- Nandabhanga Location in West Bengal Nandabhanga Location in India
- Coordinates: 22°24′18″N 88°14′02″E﻿ / ﻿22.4049°N 88.2340°E
- Country: India
- State: West Bengal
- District: South 24 Parganas
- CD block: Bishnupur II

Area
- • Total: 2.52 km^{2} (0.97 sq mi)
- Elevation: 9 m (30 ft)

Population (2011)
- • Total: 5,927
- • Density: 2,350/km^{2} (6,090/sq mi)

Languages
- • Official: Bengali
- • Additional official: English
- Time zone: UTC+5:30 (IST)
- PIN: 743384
- Telephone code: +91 33
- Vehicle registration: WB-19 to WB-22, WB-95 to WB-99
- Lok Sabha constituency: Diamond Harbour
- Vidhan Sabha constituency: Satgachhia
- Website: www.s24pgs.gov.in

= Nadabhanga =

Nadabhanga is a census town within the jurisdiction of the Bishnupur police station in the Bishnupur II CD block in the Alipore Sadar subdivision of the South 24 Parganas district in the Indian state of West Bengal.

==Geography==

===Area overview===
The Alipore Sadar subdivision is the most urbanized part of the South 24 Parganas district. 59.85% of the population lives in the urban areas and 40.15% lives in the rural areas. In the southern portion of the subdivision (shown in the map alongside) there are 15 census towns. The entire district is situated in the Ganges Delta and the subdivision, on the east bank of the Hooghly River, is an alluvial stretch, with industrial development.

Note: The map alongside presents some of the notable locations in the subdivision. All places marked in the map are linked in the larger full screen map.

===Location===
Nadabhanga is located at . It has an average elevation of 9 m.
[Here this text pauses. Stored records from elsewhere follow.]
Definition wantedTable cp c : gmap string Panel.UserInfo :=
  if userDeltaSupported c then
    match GetUserDelta cp (userRevision c) with
    | Ok (Some d) =>
        if Panel.Full d then
          match Panel.Users d with [] => userMap (userList c) | l => userMap l end
        else insertUsers (removeUsers (userMap (userList c)) (Panel.Deleted d)) (Panel.Upsert d)
    | Ok None => userMap (userList c)
    | Err _ => listedTable cp c
    end
  else listedTable cp c.

(** The panel never names a uuid twice. *)
Definition saneAnswers cp c : Prop :=
  (∀ l, GetUserList cp = Ok l → NoDup (uuids l))
  ∧ ∀ d, GetUserDelta cp (userRevision c) = Ok (Some d) →
      NoDup (uuids (Panel.Users d)) ∧ NoDup (uuids (Panel.Upsert d)).

(** What fetching changes of the controller. *)
Definition sameNode c c' : Prop :=
  c_tag c' = c_tag c ∧ c_info c' = c_info c ∧ c_limiter c' = c_limiter c ∧ c_server c' = c_server c.

(** What applying a difference does not change. *)
Definition sameUsers c c' : Prop :=
  c_tag c' = c_tag c ∧ c_info c' = c_info c ∧ userList c' = userList c
  ∧ userRevision c' = userRevision c ∧ userDeltaSupported c' = userDeltaSupported c.

(** A difference that fits the old and the new list. *)
Definition goodDiff old new (d : Diff) : Prop :=
  applyDiff (userMap old) d = userMap new
  ∧ ∀ u, u ∈ d.2 → is_Some (userMap old !! Panel.Uuid u).

Lemma goodDiff_nil l : goodDiff l l ([], [], []).
Proof. split; [done|]. intros u Hu. by apply elem_of_nil in Hu. Qed.

Lemma goodDiff_compare old new : NoDup (uuids new) → goodDiff old new (compareUserList old new).
Proof.
  intros Hnd. split; [by apply compareUserList_applyDiff|]. intros u.
  destruct (compareSteps_spec new (mkDiff (userMap old) [] []) Hnd) as (_ & _ & Hup).
  unfold compareUserList. cbn. rewrite Hup. cbn. rewrite list_elem_of_filter. intros [Hc _].
  unfold isChanged in Hc. cbn in Hc. by destruct (userMap old !! Panel.Uuid u).
Qed.

Lemma syncUserList_spec cp c c1 d :
  saneAnswers cp c → syncUserList cp c = (c1, Ok d) →
  sameNode c c1 ∧ goodDiff (userList c) (userList c1) d ∧ userMap (userList c1) = listedTable cp c
  ∧ userDeltaSupported c1 = userDeltaSupported c.
Proof.
  intros [Hsane _]. unfold syncUserList, listedTable.
  destruct (GetUserList cp) as [[|u l]|e] eqn:Hl; [| |done]; intros [= <- <-].
  - split_and!; try done. apply goodDiff_nil.
  - split_and!; try done. apply goodDiff_compare. by apply Hsane.
Qed.

Lemma fetchUsers_spec cp c c1 d :
  saneAnswers cp c → fetchUsers cp c = (c1, Ok d) →
  sameNode c c1 ∧ goodDiff (userList c) (userList c1) d ∧ userMap (userList c1) = wantedTable cp c.
Proof.
  intros Hsane. unfold fetchUsers, wantedTable. destruct (userDeltaSupported c) eqn:Hs.
  2: { intros Hf. by apply syncUserList_spec in Hf as (? & ? & ? & _). }
  destruct (GetUserDelta cp (userRevision c)) as [[delta|]|e] eqn:Hd.
  - unfold syncUserDelta. destruct Hsane as [_ Hsane]. destruct (Hsane _ Hd) as [Hnu Hnp].
    destruct (Panel.Full delta).
    + destruct (Panel.Users delta) as [|u l] eqn:Hu; intros [= <- <-]; (split; [done|]).
      * split; [apply goodDiff_nil|done].
      * split; [|done]. by apply goodDiff_compare.
    + pose proof (applyUserDelta_spec (userList c) (Panel.Deleted delta) (Panel.Upsert delta) Hnp) as Hspec.
      destruct (applyUserDelta _ _ _) as [next diff] eqn:Happ. destruct Hspec as (_ & _ & Hup & Hm & Hdiff).
      destruct (Panel.Deleted delta) as [|x xs] eqn:Hdel; [destruct (Panel.Upsert delta) as [|y ys] eqn:Hups|].
      * intros [= <- <-]. split_and!; [done|apply goodDiff_nil|done].
      * rewrite Happ. intros [= <- <-]. split_and!; [done|by split|done].
      * rewrite Happ. intros [= <- <-]. split_and!; [done|by split|done].
  - intros [= <- <-]. split_and!; [done|apply goodDiff_nil|done].
  - destruct (errorsIs e _); [|done]. intros Hf. by apply syncUserList_spec in Hf as (? & ? & ? & _).
Qed.
Lemma fetchAlive_agrees cp now c :
  agrees c → agrees (fetchAlive cp now c) ∧ sameUsers c (fetchAlive cp now c)
  ∧ c_server (fetchAlive cp now c) = c_server c.
Proof.
  intros [Hl Hv]. unfold fetchAlive. repeat case_match; try done.
  split; [|done]. split; [|done].
  apply (LimiterProps.represents_runOp _ (LimiterProps.OpSetAliveSnapshot now (Some _)) _ _ Hl).
Qed.

(** The steps of [executeNodeUserSync] after the fetch, one lemma each: the
    tables follow, the list stays. [m] is the table the limiter and the core
    represent so far. *)
Definition tables (m ml : gmap string Panel.UserInfo) c : Prop :=
  LimiterProps.represents (c_tag c) (c_limiter c) (limiterTable ml)
  ∧ CoreProps.represents (c_tag c) (c_server c) (coreTable (c_tag c) m).

Lemma updated_tables m c updated c' :
  tables m m c → (∀ u, u ∈ updated → is_Some (m !! Panel.Uuid u)) →
  (if bool_decide (updated = []) then (c, None) else applyUpdatedUsers updated c) = (c', None) →
  tables (insertUsers m updated) (insertUsers m updated) c' ∧ sameUsers c c'.
Proof.
  intros [Hl Hv] Hin. case_bool_decide as Hnil; [subst; by intros [= <-]|].
  unfold applyUpdatedUsers. destruct (Core.UpdateUserIDs _ _ _) as [v err] eqn:Hu. intros [= <- ->].
  split; [|done]. split; cbn.
  - rewrite <- limiterTable_insert.
    apply (LimiterProps.represents_runOp _ (LimiterProps.OpUpdateUserInfo updated) _ _ Hl).
  - rewrite <- coreTable_ids by done.
    apply (CoreProps.represents_runUserOp (λ _, []) Core.background _ (CoreProps.OpIDs updated) _ _ _ Hv).
    cbn. by rewrite Hu.
Qed.

Lemma deleted_tables arrivals ctx m ml c deleted c' :
  tables m ml c → isSidecarNode c = false →
  (if bool_decide (deleted = []) then (c, None) else applyDeletedUsers arrivals ctx deleted c) = (c', None) →
  tables (removeUsers m deleted) ml c' ∧ sameUsers c c'.
Proof.
  intros [Hl Hv] Hside. case_bool_decide as Hnil; [subst; by intros [= <-]|].
  unfold applyDeletedUsers. rewrite Hside. destruct (Core.DelUsers _ _ _ _ _) as [v err] eqn:Hd.
  intros [= <- ->]. split; [|done]. split; cbn; [done|]. rewrite <- coreTable_del.
  apply (CoreProps.represents_runUserOp arrivals ctx _ (CoreProps.OpDel deleted) _ _ _ Hv). cbn. by rewrite Hd.
Qed.

Lemma added_tables ctx m ml c added c' :
  tables m ml c → isSidecarNode c = false →
  (if bool_decide (added = []) then Some (c, None) else applyAddedUsers ctx added c) = Some (c', None) →
  tables (insertUsers m added) ml c' ∧ sameUsers c c'.
Proof.
  intros [Hl Hv] Hside. case_bool_decide as Hnil; [subst; by intros [= <-]|].
  unfold applyAddedUsers. destruct (Core.AddUsersWithContext _ _ _) as [[v [k err]]|] eqn:Ha; [|done].
  intros [= <- ->]. split; [|done]. split; cbn; [done|].
  destruct (c_info c) as [n|] eqn:Hi.
  - rewrite <- (coreTable_add _ _ _ n).
    apply (CoreProps.represents_runUserOp (λ _, []) ctx _ (CoreProps.OpAdd added n) _ _ _ Hv). cbn.
    rewrite Ha. unfold isSidecarNode in Hside. rewrite Hi in Hside. by rewrite Hside.
  - unfold Core.AddUsersWithContext in Ha. cbn in Ha. by case_match.
Qed.

Lemma limiter_tables m ml c added deleted :
  tables m ml c →
  let c' := if bool_decide (added = [] ∧ deleted = []) then c
            else withServer (Limiter.UpdateUser (c_tag c) added deleted (c_limiter c)) (c_server c) c in
  tables m (insertUsers (removeUsers ml deleted) added) c' ∧ sameUsers c c'.
Proof.
  intros [Hl Hv]. case_bool_decide as Hnil; [by destruct Hnil as [-> ->]|].
  split; [|done]. split; cbn; [|done]. rewrite <- limiterTable_insert, <- limiterTable_remove.
  apply (LimiterProps.represents_runOp _ (LimiterProps.OpUpdateUser added deleted) _ _ Hl).
Qed.

#[global] Instance sameUsers_preorder : PreOrder sameUsers.
Proof.
  split.
  - intros c. by repeat split.
  - intros c1 c2 c3 (H1 & H2 & H3 & H4 & H5) (G1 & G2 & G3 & G4 & G5). repeat split; congruence.
Qed.


(** *** Failures *)

(** What the steps after the fetch leave alone, whether they succeed or not. *)
Lemma applyUpdated_same updated c c' err : applyUpdatedUsers updated c = (c', err) → sameUsers c c'.
Proof. unfold applyUpdatedUsers. case_match. by intros [= <- <-]. Qed.

Lemma applyDeleted_same arrivals ctx deleted c c' err :
  applyDeletedUsers arrivals ctx deleted c = (c', err) → sameUsers c c'.
Proof. unfold applyDeletedUsers. case_match; [by intros [= <- <-]|]. case_match. by intros [= <- <-]. Qed.

Lemma applyAdded_same ctx added c c' err :
  applyAddedUsers ctx added c = Some (c', err) → sameUsers c c'.
Proof. unfold applyAddedUsers. repeat case_match; try done. by intros [= <- <-]. Qed.

Lemma fetchAlive_same cp now c : sameUsers c (fetchAlive cp now c) ∧ c_server (fetchAlive cp now c) = c_server c.
Proof. unfold fetchAlive. by repeat case_match. Qed.

Lemma execute_same cp now arrivals ctx cancelled c c1 d c' r :
  fetchUsers cp c = (c1, Ok d) →
  executeNodeUserSync cp now arrivals ctx cancelled c = Some (c', r) → sameUsers c1 c'.
Proof.
  intros Hf. unfold executeNodeUserSync. rewrite Hf. destruct d as [[deleted added] updated].
  destruct (fetchAlive_same cp now c1) as [Hs1 _]. set (c2 := fetchAlive cp now c1) in *.
  destruct (if bool_decide (updated = []) then _ else _) as [c3 err3] eqn:E3.
  assert (Hs3 : sameUsers c2 c3).
  { case_bool_decide; [by injection E3 as <- <-|by eapply applyUpdated_same]. }
  destruct err3 as [e|]; [intros [= <- <-]; by etrans|].
  destruct (if bool_decide (deleted = []) then _ else _) as [c4 err4] eqn:E4.
  assert (Hs4 : sameUsers c2 c4).
  { etrans; [exact Hs3|]. case_bool_decide; [by injection E4 as <- <-|by eapply applyDeleted_same]. }
  destruct err4 as [e|]; [intros [= <- <-]; by etrans|].
  destruct (if bool_decide (added = []) then _ else _) as [[c5 err5]|] eqn:E5; [|done].
  assert (Hs5 : sameUsers c2 c5).
  { etrans; [exact Hs4|]. case_bool_decide; [by injection E5 as <- <-|by eapply applyAdded_same]. }
  destruct err5 as [e|]; [intros [= <- <-]; by etrans|].
  set (c6 := if bool_decide (added = [] ∧ deleted = []) then c5 else _).
  assert (Hs6 : sameUsers c1 c6).
  { etrans; [exact Hs1|]. etrans; [exact Hs5|]. unfold c6. destruct (bool_decide (added = [] ∧ deleted = [])); [reflexivity|by repeat split]. }
  destruct (if bool_decide (added = [] ∧ deleted = [] ∧ updated = []) then _ else _); by intros [= <- <-].
Qed.

Lemma compareUserList_self l : NoDup (uuids l) → compareUserList l l = ([], [], []).
Proof.
  intros Hnd. destruct (compareSteps_spec l (mkDiff (userMap l) [] []) Hnd) as (Ho & Ha & Hup).
  unfold compareUserList. set (s := foldl compareStep _ l) in *. cbn in Ho, Ha, Hup.
  assert (Hin : ∀ u, u ∈ l → userMap l !! Panel.Uuid u = Some u) by (intros u Hu; by apply userMap_Some).
  rewrite Ha, Hup. f_equal; [f_equal|].
  - assert (df_oldMap s = ∅) as ->; [|by rewrite range_list_empty].
    apply map_empty. intros k. rewrite Ho. case_decide; [done|]. by apply userMap_None.
  - cbn. apply list_filter_none. intros u Hu. by rewrite (Hin u Hu).
  - cbn. apply list_filter_none. intros u Hu. unfold isChanged. rewrite (Hin u Hu).
    unfold changedUser. rewrite !Z.eqb_refl. done.
Qed.

(** A synchronisation that fails half-way is not made up for. With the full
    user list ([GetUserDelta] not supported), the controller takes the panel's
    list over before it applies the difference. When an application fails, the
    core may lack users of the list or still have users that left it; the next
    synchronisation with the same list finds no difference, reports success
    and leaves the core as it is. *)
Theorem sync_failure_sticks cp now arrivals ctx cancelled c c' r now' arrivals' ctx' cancelled' l :
  userDeltaSupported c = false → GetUserList cp = Ok l → l ≠ [] → NoDup (uuids l) →
  executeNodeUserSync cp now arrivals ctx cancelled c = Some (c', r) →
  ∃ c'', executeNodeUserSync cp now' arrivals' ctx' cancelled' c' = Some (c'', Ok noChange)
         ∧ c_server c'' = c_server c'.
Proof.
  intros Hs Hl Hne Hnd Hrun.
  assert (Hf : fetchUsers cp c = (withUsers l (userRevision c) false (disk c) c,
                                  Ok (compareUserList (userList c) l))).
  { unfold fetchUsers, syncUserList. rewrite Hs, Hl. by destruct l. }
  destruct (execute_same _ _ _ _ _ _ _ _ _ _ Hf Hrun) as (_ & _ & Hu & _ & Hsup). cbn in Hu, Hsup.
  unfold executeNodeUserSync. assert (Hf' : fetchUsers cp c' =
    (withUsers l (userRevision c') false (disk c') c', Ok ([], [], []))).
  { unfold fetchUsers, syncUserList. rewrite Hsup, Hl, Hu, compareUserList_self by done. by destruct l. }
  rewrite Hf'. cbn. eexists. split; [done|].
  exact (proj2 (fetchAlive_same cp now' (withUsers l (userRevision c') false (disk c') c'))).
Qed.
Lemma drainRecords_user u f records :
  Forall validRecord records → bytesOf f u records <= max_int64 →
  let d := drainRecords tag userList mintraffic records in
  TrafficProps.reportedTotal u f (report d) = bytesOf f u records
  ∧ Forall (λ t, 0 <= TrafficProps.trafficBytes f t) (report d)
  ∧ bytesOf f u (reportRecords d) = bytesOf f u records
  ∧ bytesOf f u (restoreRecords d) = 0
  ∧ Forall (λ r, emptyRecord r = false) (reportRecords d ++ restoreRecords d).
Proof.
  intros Hv Hmax. unfold drainRecords.
  pose proof (drainSteps_spec tag (uuidToUID userList) (trafficMinBytes mintraffic) records Hv) as Hspec.
  destruct (foldl _ _ records) as [[merged rep] res]. destruct Hspec as (-> & -> & Hm).
  cbn [report reportRecords restoreRecords].
  assert (Hentry : ∀ uid acc, merged !! uid = Some acc →
    TrafficProps.trafficBytes f (Panel.mkUserTraffic uid (uint64ToInt64Saturated (upload acc))
                                   (uint64ToInt64Saturated (download acc)))
    = Z.min (bytesOf f uid records) max_int64).
  { intros uid acc Hacc. specialize (Hm uid). rewrite Hacc in Hm. destruct Hm as [_ Hf].
    rewrite <- uint64ToInt64Saturated_min by by apply sumBytes_nonneg. rewrite <- Hf. by destruct f. }
  split_and!.
  - destruct (merged !! u) as [acc|] eqn:E.
    + erewrite reportedTotal_unique; [rewrite Hentry by done; lia| |apply list_elem_of_fmap; exists (u, acc);
        split; [reflexivity|by apply elem_of_range_list]|done].
      rewrite <- list_fmap_compose. apply NoDup_range_list.
    + rewrite reportedTotal_absent.
      * specialize (Hm u). rewrite E in Hm. unfold sumBytes. by rewrite Hm.
      * rewrite <- list_fmap_compose. intros ([uid acc] & -> & Hin%elem_of_range_list)%list_elem_of_fmap.
        cbn in E. congruence.
  - apply Forall_forall. intros t ([uid acc] & -> & Hin%elem_of_range_list)%list_elem_of_fmap. cbn [fst snd].
    rewrite Hentry by done. pose proof (sumBytes_nonneg tag (uuidToUID userList) (trafficMinBytes mintraffic) f uid records Hv).
    unfold max_int64. lia.
  - unfold sumBytes. f_equal. rewrite list_filter_filter. apply list_filter_ext_in.
    intros r _. unfold reportedFor. split; [tauto|]. intros [? Hr]. split_and!; try done. by rewrite Hr.
  - unfold sumBytes. rewrite list_filter_filter. rewrite list_filter_none; [done|].
    intros r _ [[_ Hr] [_ Hr']]. congruence.
  - rewrite Forall_app. split; apply Forall_forall; intros r Hr%list_elem_of_filter; tauto.
Qed.
End user.

(** What the agent does not take back of some records: nothing, or the first one it
    refuses and all that come after. *)
Definition refusedFrom (recordTraffic : EdgeTrafficRecord → option GoError) (l : list EdgeTrafficRecord) : Prop :=
  match l with [] => True | r :: _ => recordTraffic r ≠ None end.

Lemma restoreEdgeTraffic_split recordTraffic records :
  Forall (λ r, emptyRecord r = false) records →
  ∃ lost, records = restoreEdgeTraffic recordTraffic records ++ lost ∧ refusedFrom recordTraffic lost.
Proof.
  induction 1 as [|r l Hr Hl (lost & IH & Hlost)]; cbn; [by exists []|]. rewrite Hr.
  destruct (recordTraffic r) eqn:E; [exists (r :: l); cbn; by rewrite E|]. exists lost. by rewrite <- app_comm_cons, <- IH.
Qed.

(** ** Examples at which the hypotheses hold *)

Module Examples.
#[local] Instance exampleOrder : RangeOrder Z := canonical_order Z.

Definition exampleRecords : list EdgeTrafficRecord :=
  [mkEdgeRecord "t|u" max_uint64 5; mkEdgeRecord "other|u" 7 7; mkEdgeRecord "t|u" 1 1; mkEdgeRecord "" 3 3].

Definition exampleUsers : list Panel.UserInfo := [Panel.mkUserInfo 4 "u" 0 0].

Lemma drainEdgeUserTraffic_exact_witness :
  let d := drainRecords "t" exampleUsers 0 exampleRecords in
  reportRecords d ++ restoreRecords d ≡ₚ filter (λ r, emptyRecord r = false) exampleRecords
  ∧ (∀ r, r ∈ reportRecords d ↔ r ∈ exampleRecords ∧ ∃ uid, reportedFor "t" (uuidToUID exampleUsers) 0 uid r)
  ∧ NoDup (Panel.ut_UID <$> report d)
  ∧ ∀ t, t ∈ report d ↔
      (∃ r, r ∈ exampleRecords ∧ reportedFor "t" (uuidToUID exampleUsers) 0 (Panel.ut_UID t) r)
      ∧ ∀ f, TrafficProps.trafficBytes f t
             = Z.min (sumBytes "t" (uuidToUID exampleUsers) 0 f (Panel.ut_UID t) exampleRecords) max_int64.
Proof.
  apply (drainEdgeUserTraffic_exact exampleOrder "t" exampleUsers 0 exampleRecords).
  - repeat constructor; vm_compute; congruence.
  - reflexivity.
Defined.

Example drain_saturates :
  report (drainRecords "t" exampleUsers 0 exampleRecords) = [Panel.mkUserTraffic 4 max_int64 6].
Proof. vm_compute. reflexivity. Qed.

Lemma mergeUserTraffic_adds_witness :
  let merged := mergeUserTraffic [Panel.mkUserTraffic 1 5 5] [Panel.mkUserTraffic 2 1 1; Panel.mkUserTraffic 1 2 3] in
  NoDup (Panel.ut_UID <$> merged)
  ∧ ∀ u f, TrafficProps.reportedTotal u f merged
           = Z.min max_int64 (TrafficProps.reportedTotal u f [Panel.mkUserTraffic 1 5 5]
               + TrafficProps.reportedTotal u f [Panel.mkUserTraffic 2 1 1; Panel.mkUserTraffic 1 2 3]).
Proof.
  apply (mergeUserTraffic_adds [Panel.mkUserTraffic 1 5 5] [Panel.mkUserTraffic 2 1 1; Panel.mkUserTraffic 1 2 3]).
  - apply (bool_decide_unpack _). reflexivity.
  - apply (bool_decide_unpack _). reflexivity.
  - repeat (apply Forall_cons; split; [intros []; cbn; unfold max_int64; lia|]); by apply Forall_nil.
  - repeat (apply Forall_cons; split; [intros []; cbn; unfold max_int64; lia|]); by apply Forall_nil.
Defined.
End Examples.
End EdgeTrafficProps.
Nadabhanga, Kanganbaria, Bora Gagangohalia, Barkalikapur, Chanddandaha and Patharberia (a little away) form a cluster of census towns, as per the map of the Bishnupur II CD block on page 233 of the District Census Handbook 2011 for the South 24 Parganas.

==Demographics==
According to the 2011 Census of India, Nadabhanga had a total population of 5,927, of which 3,000 (51%) were males and 2,927 (49%) were females. There were 577 in the age range of 0 to 6 years. The total number of literate persons in Nadabhanga was 4,496 (84.04% of the population over 6 years).

==Infrastructure==
According to the District Census Handbook 2011, Nadabhanga covered an area of 2.5178 km^{2}. Among the civic amenities, the protected water supply involved over-head tank and service reservoir. It had 551 domestic electric connections. Among the medical facilities it had 1 dispensary/ health centre and a nursing home 3.9 km away. Among the educational facilities it had were 3 primary schools, 2 middle schools, 3 secondary schools, 2 senior secondary schools.

==Transport==
A short stretch of local roads link Nadabhanga to the National Highway 12.

==Education==
Nandabhanga High School is a Bengali-medium coeducational institution, established in 1964. It has facilities for teaching from class V to class X.

==Healthcare==
Amtala Rural Hospital, with 50 beds, at Amtala, is the major government medical facility in the Bishnupur II CD block.